Records excerpted from a collection:
Definition relay_serve_replay env w (channel : Z) (cmd : tg_message) (now : Z)
    : relay_outcome * W :=
  match fetch_range env, enqueue env, peer_key env with
  | Some fetch, Some enq, Some key =>
    match key w channel with
    | None => (RELAY_NO_PEER, w)
    | Some peer =>
      match fetch w channel (tg_sn cmd) (tg_sn_to cmd) RELAY_MAX_REPLAY with
      | None | Some [] => (RELAY_NOTHING_STORED, w)
      | Some records =>
        let '(queued, w) := replay_loop enq peer (self_public_key env) channel now records 0 w in
        (if 0 <? queued then RELAY_SERVED else RELAY_NOTHING_STORED, w)
      end
    end
  | _, _, _ => (RELAY_DISCARDED, w)
  end.

Definition relay_receive (env : option (relay_env W)) w (channel : Z) (raw : option bytes)
    (len now : Z) : relay_outcome * W :=
  match env, raw with
  | Some env, Some r =>
    match self_public_key env with
    | None => (RELAY_DISCARDED, w)
    | Some self =>
      if (len =? 0) || (channel <? 0) then (RELAY_DISCARDED, w)
      else
        match tg_decode raw len with
        | None => (RELAY_DISCARDED, w)
        | Some tg =>
          match tg_knd tg with
          | TG_TEXT =>
            if str_eq (tg_receiver tg) self then relay_deliver env w channel tg now
            else relay_forward env w channel r tg now
          | TG_CMD =>
            if negb (str_eq (tg_receiver tg) self) then (RELAY_DISCARDED, w)
            else relay_serve_replay env w channel tg now
          | TG_INVALID => (RELAY_DISCARDED, w)
          end
        end
    end
  | _, _ => (RELAY_DISCARDED, w)
  end.

(** One channel of the loop of [relay_recover_trackers]; [last_sn] gives the
    stored serial, or [None] for a non-zero result. *)
Definition recover_channel env (acc : tracker_access W) (last_sn : W -> Z -> option Z)
    (channel : Z) w : Z * W :=
  if match channel_known env with Some f => negb (f w channel) | None => false end then (0, w)
  else
    match t_get acc w channel with
    | None => (0, w)
    | Some _ =>
      match last_sn w channel with
      | None => (0, t_set acc w channel (sn_tracker_init TG_SN_MIN))
      | Some sn =>
        (if tg_sn_valid sn then 1 else 0, t_set acc w channel (sn_tracker_resume sn))
      end
    end.

Fixpoint recover_loop env (acc : tracker_access W) (last_sn : W -> Z -> option Z)
    (n : nat) (channel recovered : Z) w : Z * W :=
  match n with
  | O => (recovered, w)
  | S n =>
    let '(k, w) := recover_channel env acc last_sn channel w in
    recover_loop env acc last_sn n (channel + 1) (recovered + k) w
  end.

Definition relay_recover_trackers (env : option (relay_env W))
    (last_sn : option (W -> Z -> option Z)) (channels : Z) w : Z * W :=
  match env, last_sn with
  | Some env, Some last_sn =>
    match tracker env with
    | Some acc => if channels <=? 0 then (0, w)
                  else recover_loop env acc last_sn (Z.to_nat channels) 0 0 w
    | None => (0, w)
    end
  | _, _ => (0, w)
  end.

(** Records arriving one after the other on a channel. *)
Fixpoint relay_run env w (channel : Z) (raws : list bytes) (now : Z) : list relay_outcome * W :=
  match raws with
  | [] => ([], w)
  | raw :: raws =>
    let '(out, w) := relay_receive (Some env) w channel (Some raw) (zlen raw) now in
    let '(outs, w) := relay_run env w channel raws now in
    (out :: outs, w)
  end.

End Relay.

(** ** What the environment promises

    Observations of its state: the records waiting to be sent, the telegrams
    stored as received, how many more records the queue takes. The laws say what
    each callback does to them. *)
Definition delivery : Type := (Z * Z * Z * bytes * bytes)%type.

Class env_spec {W : Type} (env : relay_env W) : Type := {
  self_key : bytes;
  es_key : W -> Z -> option bytes;
  es_trackers : tracker_access W;
  es_store : W -> Z -> Z -> Z -> bytes -> bytes -> Z * W;
  es_enqueue : W -> Z -> bytes -> Z -> Z -> Z * W;
  es_fetch : W -> Z -> Z -> Z -> Z -> option (list relay_record);
  es_remember : W -> Z -> Z -> W;
  outbox : W -> list (Z * bytes);
  inbox : W -> list delivery;
  space : W -> nat;
  payload_limit : Z;
  es_good : W -> Prop;                        (* the state's own invariant *)
  env_self : self_public_key env = Some self_key;
  env_key : peer_key env = Some es_key;
  env_tracker : tracker env = Some es_trackers;
  env_store : store env = Some es_store;
  env_enqueue : enqueue env = Some es_enqueue;
  env_fetch : fetch_range env = Some es_fetch;
  env_remember : remember_serial env = Some es_remember;
  set_law w ch t : es_good w ->
    let w' := t_set es_trackers w ch t in
    es_good w' /\ (forall t0, t_get es_trackers w ch = Some t0 -> t_get es_trackers w' ch = Some t) /\
    (forall c, c <> ch -> t_get es_trackers w' c = t_get es_trackers w c) /\
    outbox w' = outbox w /\ inbox w' = inbox w /\ space w' = space w /\
    (forall c, es_key w' c = es_key w c);
  store_law w ch sn ts sender body : es_good w -> 0 <= ch ->
    let '(rc, w') := es_store w ch sn ts sender body in
    es_good w' /\ (forall c, t_get es_trackers w' c = t_get es_trackers w c) /\
    outbox w' = outbox w /\ space w' = space w /\ (forall c, es_key w' c = es_key w c) /\
    inbox w' = (if rc =? 0 then inbox w ++ [(ch, sn, ts, sender, body)] else inbox w);
  remember_law w ch sn : es_good w ->
    let w' := es_remember w ch sn in
    es_good w' /\ (forall c, t_get es_trackers w' c = t_get es_trackers w c) /\
    outbox w' = outbox w /\ inbox w' = inbox w /\ space w' = space w /\
    (forall c, es_key w' c = es_key w c);
  enqueue_law w ch p now : es_good w -> 0 <= ch -> 0 < zlen p < payload_limit ->
    let '(rc, w') := es_enqueue w ch p (zlen p) now in
    es_good w' /\ (forall c, t_get es_trackers w' c = t_get es_trackers w c) /\
    inbox w' = inbox w /\ (forall c, es_key w' c = es_key w c) /\
    (if (0 <? space w)%nat
     then rc = 0 /\ outbox w' ≡ₚ outbox w ++ [(ch, p)] /\ (space w' + 1 = space w)%nat
     else rc <> 0 /\ outbox w' = outbox w) }.

(** * Lemmas *)
Section Spec.
Context {W : Type} (env : relay_env W) `{SE : !env_spec env}.
Implicit Types (w : W) (tg : tg_message).

(** What stays the same across a step: everything but the named observation. *)
Definition same_keys w w' : Prop := forall c, es_key w' c = es_key w c.

Lemma env_enqueue_ok w ch p now : es_good w -> 0 <= ch -> 0 < zlen p < payload_limit ->
  (0 < space w)%nat ->
  exists w', es_enqueue w ch p (zlen p) now = (0, w') /\ es_good w' /\
    (forall c, t_get es_trackers w' c = t_get es_trackers w c) /\ inbox w' = inbox w /\
    same_keys w w' /\ outbox w' ≡ₚ outbox w ++ [(ch, p)] /\ (space w' + 1 = space w)%nat.
Proof.
  intros Hg Hc Hp Hs. pose proof (enqueue_law w ch p now Hg Hc Hp) as H.
  destruct (es_enqueue w ch p (zlen p) now) as [rc w']. destruct H as (H1 & H2 & H3 & H4 & H5).
  rewrite (proj2 (Nat.ltb_lt _ _) Hs) in H5. destruct H5 as (-> & H5 & H6). by exists w'.
Qed.

Lemma zlen_cmd_wire r s from to : tg_field_ok (Some r) = true -> tg_field_ok (Some s) = true ->
  tg_sn_valid from = true -> tg_sn_valid to = true -> 0 < zlen (cmd_wire r s from to) <= 300.
Proof.
  intros Hr%tg_field_ok_len Hs%tg_field_ok_len Hf Ht.
  pose proof (zlen_cmd_meta from to Hf Ht). unfold cmd_wire. rewrite zlen_wire.
  change (zlen ($"ZCZC CMD")) with 8. zlen.
Qed.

> **WORK INSTRUCTIONS**
Look through the entries. Copy out each line with "intros" in it.

> **ANSWER FOR THE TASK**
  intros Hg Hc Hp Hs. pose proof (enqueue_law w ch p now Hg Hc Hp) as H.
  intros Hr%tg_field_ok_len Hs%tg_field_ok_len Hf Ht.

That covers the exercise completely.